(Collected data entries)
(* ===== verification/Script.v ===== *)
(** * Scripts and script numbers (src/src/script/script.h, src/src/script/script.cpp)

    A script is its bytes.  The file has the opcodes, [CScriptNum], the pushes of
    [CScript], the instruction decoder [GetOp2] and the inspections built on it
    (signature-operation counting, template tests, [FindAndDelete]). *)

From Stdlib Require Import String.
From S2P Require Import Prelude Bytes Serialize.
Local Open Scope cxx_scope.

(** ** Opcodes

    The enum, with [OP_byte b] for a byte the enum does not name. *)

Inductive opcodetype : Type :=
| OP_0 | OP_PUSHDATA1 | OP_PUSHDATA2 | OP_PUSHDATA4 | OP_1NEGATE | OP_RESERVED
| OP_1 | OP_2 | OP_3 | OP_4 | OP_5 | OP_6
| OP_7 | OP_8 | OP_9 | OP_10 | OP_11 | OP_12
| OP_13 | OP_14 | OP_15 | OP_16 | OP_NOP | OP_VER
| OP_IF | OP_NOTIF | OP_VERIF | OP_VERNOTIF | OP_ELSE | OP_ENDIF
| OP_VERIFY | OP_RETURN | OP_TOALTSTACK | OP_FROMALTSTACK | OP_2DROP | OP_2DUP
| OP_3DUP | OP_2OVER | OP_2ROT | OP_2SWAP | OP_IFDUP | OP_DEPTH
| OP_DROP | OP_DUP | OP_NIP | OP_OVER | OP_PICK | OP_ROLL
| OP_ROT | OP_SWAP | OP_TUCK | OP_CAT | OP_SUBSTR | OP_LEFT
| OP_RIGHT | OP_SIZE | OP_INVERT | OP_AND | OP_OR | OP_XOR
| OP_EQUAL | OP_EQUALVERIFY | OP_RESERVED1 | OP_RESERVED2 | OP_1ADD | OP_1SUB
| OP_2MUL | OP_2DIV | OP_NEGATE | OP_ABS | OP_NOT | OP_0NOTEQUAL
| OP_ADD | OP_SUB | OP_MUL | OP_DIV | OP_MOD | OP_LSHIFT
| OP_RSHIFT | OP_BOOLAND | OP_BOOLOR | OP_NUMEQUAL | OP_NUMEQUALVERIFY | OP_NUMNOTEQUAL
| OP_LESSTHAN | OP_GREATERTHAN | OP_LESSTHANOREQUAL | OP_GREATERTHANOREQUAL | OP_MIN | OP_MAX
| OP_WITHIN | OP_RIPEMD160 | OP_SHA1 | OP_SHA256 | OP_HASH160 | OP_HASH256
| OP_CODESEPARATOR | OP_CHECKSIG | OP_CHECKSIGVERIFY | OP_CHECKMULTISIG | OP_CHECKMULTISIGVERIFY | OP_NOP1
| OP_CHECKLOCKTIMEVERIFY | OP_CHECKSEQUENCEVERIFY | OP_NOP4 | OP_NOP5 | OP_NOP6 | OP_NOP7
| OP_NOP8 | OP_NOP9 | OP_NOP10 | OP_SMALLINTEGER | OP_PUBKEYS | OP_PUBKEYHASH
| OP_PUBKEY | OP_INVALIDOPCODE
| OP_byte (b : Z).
---
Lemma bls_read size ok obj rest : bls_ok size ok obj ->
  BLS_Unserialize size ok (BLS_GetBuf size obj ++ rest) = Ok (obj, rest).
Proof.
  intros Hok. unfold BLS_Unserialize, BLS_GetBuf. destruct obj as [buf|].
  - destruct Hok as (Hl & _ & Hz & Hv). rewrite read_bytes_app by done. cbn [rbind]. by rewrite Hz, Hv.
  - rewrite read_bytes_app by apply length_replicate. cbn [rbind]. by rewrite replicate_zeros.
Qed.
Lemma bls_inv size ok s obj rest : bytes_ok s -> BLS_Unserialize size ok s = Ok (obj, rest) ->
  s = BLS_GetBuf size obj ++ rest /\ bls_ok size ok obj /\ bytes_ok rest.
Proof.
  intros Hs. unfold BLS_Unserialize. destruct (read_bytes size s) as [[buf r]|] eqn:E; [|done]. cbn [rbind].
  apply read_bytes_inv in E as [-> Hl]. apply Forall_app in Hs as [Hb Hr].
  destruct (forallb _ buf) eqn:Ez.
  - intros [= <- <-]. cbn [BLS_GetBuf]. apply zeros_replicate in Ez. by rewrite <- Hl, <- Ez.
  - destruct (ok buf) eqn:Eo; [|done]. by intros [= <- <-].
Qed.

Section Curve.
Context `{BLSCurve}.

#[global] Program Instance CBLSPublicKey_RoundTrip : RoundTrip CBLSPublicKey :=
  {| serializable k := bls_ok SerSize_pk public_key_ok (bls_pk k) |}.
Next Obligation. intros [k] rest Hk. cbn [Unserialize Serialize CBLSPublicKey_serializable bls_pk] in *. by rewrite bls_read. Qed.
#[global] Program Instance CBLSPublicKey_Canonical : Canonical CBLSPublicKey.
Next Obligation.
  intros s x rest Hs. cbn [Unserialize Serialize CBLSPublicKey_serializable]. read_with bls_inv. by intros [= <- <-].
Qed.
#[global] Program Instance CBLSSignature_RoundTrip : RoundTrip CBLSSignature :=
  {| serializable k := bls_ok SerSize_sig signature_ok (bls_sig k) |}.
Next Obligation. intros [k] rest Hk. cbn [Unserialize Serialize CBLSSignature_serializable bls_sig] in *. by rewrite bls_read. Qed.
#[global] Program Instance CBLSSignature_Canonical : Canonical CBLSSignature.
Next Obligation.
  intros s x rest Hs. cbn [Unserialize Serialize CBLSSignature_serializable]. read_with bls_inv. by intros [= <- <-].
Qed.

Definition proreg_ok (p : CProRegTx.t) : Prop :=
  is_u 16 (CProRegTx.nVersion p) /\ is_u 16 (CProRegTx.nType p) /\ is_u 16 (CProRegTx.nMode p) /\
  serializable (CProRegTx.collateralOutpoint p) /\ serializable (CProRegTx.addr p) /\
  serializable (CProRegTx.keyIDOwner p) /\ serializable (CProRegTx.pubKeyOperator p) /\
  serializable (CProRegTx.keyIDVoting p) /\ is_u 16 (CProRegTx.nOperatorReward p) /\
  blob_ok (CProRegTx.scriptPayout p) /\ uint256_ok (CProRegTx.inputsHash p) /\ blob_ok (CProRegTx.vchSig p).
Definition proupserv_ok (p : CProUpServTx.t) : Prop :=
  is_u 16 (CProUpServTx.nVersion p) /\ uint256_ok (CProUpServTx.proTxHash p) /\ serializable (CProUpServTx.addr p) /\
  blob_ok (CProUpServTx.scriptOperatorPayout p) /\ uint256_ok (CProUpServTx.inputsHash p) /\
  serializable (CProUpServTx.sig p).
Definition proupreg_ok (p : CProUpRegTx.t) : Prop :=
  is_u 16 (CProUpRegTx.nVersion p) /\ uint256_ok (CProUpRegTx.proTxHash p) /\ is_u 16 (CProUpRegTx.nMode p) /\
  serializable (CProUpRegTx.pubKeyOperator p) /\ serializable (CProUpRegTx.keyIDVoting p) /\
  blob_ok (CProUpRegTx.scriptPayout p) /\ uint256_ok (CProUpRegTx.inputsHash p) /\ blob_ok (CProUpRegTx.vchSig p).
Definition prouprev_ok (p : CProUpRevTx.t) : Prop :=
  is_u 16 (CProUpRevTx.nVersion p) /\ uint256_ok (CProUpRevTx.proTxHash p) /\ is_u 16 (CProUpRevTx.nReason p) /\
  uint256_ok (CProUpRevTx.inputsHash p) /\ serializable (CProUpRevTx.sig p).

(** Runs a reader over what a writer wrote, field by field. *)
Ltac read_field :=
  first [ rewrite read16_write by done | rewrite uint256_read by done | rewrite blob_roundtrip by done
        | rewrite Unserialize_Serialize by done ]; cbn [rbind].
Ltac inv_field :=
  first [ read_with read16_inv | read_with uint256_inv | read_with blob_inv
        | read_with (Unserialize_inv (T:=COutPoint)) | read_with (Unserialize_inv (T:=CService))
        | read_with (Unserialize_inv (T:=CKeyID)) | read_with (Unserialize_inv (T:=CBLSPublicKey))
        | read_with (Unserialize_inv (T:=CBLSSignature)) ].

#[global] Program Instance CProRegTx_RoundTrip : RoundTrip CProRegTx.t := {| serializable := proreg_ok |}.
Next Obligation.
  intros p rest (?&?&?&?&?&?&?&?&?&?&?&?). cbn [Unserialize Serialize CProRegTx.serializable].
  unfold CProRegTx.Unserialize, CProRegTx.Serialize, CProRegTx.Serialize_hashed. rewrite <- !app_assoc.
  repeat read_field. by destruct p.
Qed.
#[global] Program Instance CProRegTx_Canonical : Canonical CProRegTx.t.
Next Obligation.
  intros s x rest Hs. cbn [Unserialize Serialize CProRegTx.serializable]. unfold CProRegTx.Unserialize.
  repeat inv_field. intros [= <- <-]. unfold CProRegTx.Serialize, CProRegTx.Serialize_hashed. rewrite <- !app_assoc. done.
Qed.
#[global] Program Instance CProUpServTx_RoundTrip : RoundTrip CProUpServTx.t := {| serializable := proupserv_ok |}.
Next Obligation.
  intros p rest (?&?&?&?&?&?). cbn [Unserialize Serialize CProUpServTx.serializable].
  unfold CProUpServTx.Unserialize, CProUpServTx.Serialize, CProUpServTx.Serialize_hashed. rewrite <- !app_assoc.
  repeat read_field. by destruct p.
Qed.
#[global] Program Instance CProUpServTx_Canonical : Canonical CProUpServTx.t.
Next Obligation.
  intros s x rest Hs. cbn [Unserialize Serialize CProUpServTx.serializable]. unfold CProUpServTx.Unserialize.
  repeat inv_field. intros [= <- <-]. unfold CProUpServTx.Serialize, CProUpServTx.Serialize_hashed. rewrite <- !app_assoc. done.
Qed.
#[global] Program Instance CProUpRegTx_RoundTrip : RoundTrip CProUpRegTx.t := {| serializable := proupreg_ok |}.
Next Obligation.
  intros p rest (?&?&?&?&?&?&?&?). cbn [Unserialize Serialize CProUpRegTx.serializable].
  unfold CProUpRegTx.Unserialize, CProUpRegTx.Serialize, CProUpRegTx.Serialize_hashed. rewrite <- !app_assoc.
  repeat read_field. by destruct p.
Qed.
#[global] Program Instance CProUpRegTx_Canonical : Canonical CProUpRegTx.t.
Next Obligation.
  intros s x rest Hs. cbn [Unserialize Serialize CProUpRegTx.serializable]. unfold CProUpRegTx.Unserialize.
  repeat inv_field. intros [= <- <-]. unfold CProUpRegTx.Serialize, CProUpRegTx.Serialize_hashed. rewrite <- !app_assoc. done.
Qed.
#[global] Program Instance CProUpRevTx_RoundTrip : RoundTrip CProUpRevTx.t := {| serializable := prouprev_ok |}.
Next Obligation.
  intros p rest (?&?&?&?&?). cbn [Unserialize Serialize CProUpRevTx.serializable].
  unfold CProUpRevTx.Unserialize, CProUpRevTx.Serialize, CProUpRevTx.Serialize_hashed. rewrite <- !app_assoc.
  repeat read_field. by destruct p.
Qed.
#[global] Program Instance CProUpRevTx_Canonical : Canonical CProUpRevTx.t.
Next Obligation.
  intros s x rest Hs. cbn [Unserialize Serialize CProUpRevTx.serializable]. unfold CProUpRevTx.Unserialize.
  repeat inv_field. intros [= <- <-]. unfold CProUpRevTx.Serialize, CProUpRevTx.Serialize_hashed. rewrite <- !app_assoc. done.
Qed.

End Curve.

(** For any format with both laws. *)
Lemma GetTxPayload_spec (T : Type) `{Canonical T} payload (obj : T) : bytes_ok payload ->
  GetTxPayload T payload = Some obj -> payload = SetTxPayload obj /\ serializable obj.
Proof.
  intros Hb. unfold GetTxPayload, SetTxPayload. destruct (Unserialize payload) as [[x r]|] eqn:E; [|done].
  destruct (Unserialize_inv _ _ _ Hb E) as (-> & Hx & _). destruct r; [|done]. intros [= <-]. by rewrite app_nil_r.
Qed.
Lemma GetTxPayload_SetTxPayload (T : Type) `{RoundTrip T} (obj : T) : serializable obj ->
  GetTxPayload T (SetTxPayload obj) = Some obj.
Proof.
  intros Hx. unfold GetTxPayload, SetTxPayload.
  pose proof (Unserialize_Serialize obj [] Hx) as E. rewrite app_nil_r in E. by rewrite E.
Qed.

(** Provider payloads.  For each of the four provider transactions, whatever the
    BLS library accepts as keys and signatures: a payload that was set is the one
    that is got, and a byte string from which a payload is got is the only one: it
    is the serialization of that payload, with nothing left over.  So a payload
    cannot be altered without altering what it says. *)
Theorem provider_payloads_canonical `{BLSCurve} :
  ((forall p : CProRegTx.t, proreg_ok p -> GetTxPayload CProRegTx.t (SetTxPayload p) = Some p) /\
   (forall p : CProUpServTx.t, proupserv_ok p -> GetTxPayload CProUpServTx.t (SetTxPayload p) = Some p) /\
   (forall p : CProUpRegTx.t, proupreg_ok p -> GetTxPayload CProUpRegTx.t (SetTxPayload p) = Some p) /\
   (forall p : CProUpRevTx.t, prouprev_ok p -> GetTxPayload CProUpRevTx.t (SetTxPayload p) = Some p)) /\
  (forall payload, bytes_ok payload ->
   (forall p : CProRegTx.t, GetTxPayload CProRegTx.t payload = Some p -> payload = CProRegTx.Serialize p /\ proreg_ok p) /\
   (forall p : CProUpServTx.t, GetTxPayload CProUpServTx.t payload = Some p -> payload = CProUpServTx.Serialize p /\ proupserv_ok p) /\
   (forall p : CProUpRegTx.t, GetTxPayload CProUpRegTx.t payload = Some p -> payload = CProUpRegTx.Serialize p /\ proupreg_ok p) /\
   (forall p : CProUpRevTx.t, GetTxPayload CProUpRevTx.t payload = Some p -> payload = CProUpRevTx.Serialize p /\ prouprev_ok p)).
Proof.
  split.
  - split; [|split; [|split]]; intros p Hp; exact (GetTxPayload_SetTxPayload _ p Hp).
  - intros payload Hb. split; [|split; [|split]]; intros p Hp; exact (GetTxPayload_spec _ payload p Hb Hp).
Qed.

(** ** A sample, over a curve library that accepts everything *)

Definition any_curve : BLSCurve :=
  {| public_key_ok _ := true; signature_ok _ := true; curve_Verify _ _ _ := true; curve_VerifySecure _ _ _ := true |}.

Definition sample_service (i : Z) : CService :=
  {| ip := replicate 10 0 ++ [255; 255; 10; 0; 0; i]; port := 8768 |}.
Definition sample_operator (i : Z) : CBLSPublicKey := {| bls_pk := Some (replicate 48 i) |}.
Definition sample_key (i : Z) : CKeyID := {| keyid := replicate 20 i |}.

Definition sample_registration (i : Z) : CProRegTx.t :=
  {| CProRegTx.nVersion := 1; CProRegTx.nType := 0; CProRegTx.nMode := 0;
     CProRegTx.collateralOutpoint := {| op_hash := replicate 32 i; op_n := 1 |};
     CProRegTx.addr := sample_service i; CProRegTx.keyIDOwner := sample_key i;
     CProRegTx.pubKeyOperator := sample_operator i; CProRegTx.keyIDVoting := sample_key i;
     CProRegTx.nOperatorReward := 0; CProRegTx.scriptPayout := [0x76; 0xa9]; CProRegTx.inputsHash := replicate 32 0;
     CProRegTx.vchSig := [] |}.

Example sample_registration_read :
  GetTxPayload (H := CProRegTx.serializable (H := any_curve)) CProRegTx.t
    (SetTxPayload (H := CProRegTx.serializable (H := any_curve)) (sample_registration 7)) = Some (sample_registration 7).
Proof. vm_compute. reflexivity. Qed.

• Task statement:
Using the data above, reproduce exactly the lines from the line that contains "(* ===== verification/Script.v ===== *)" through the line that contains "(signature-operation counting, template", including both.

• Response for this exercise:
(* ===== verification/Script.v ===== *)
(** * Scripts and script numbers (src/src/script/script.h, src/src/script/script.cpp)

    A script is its bytes.  The file has the opcodes, [CScriptNum], the pushes of
    [CScript], the instruction decoder [GetOp2] and the inspections built on it
    (signature-operation counting, template tests, [FindAndDelete]). *)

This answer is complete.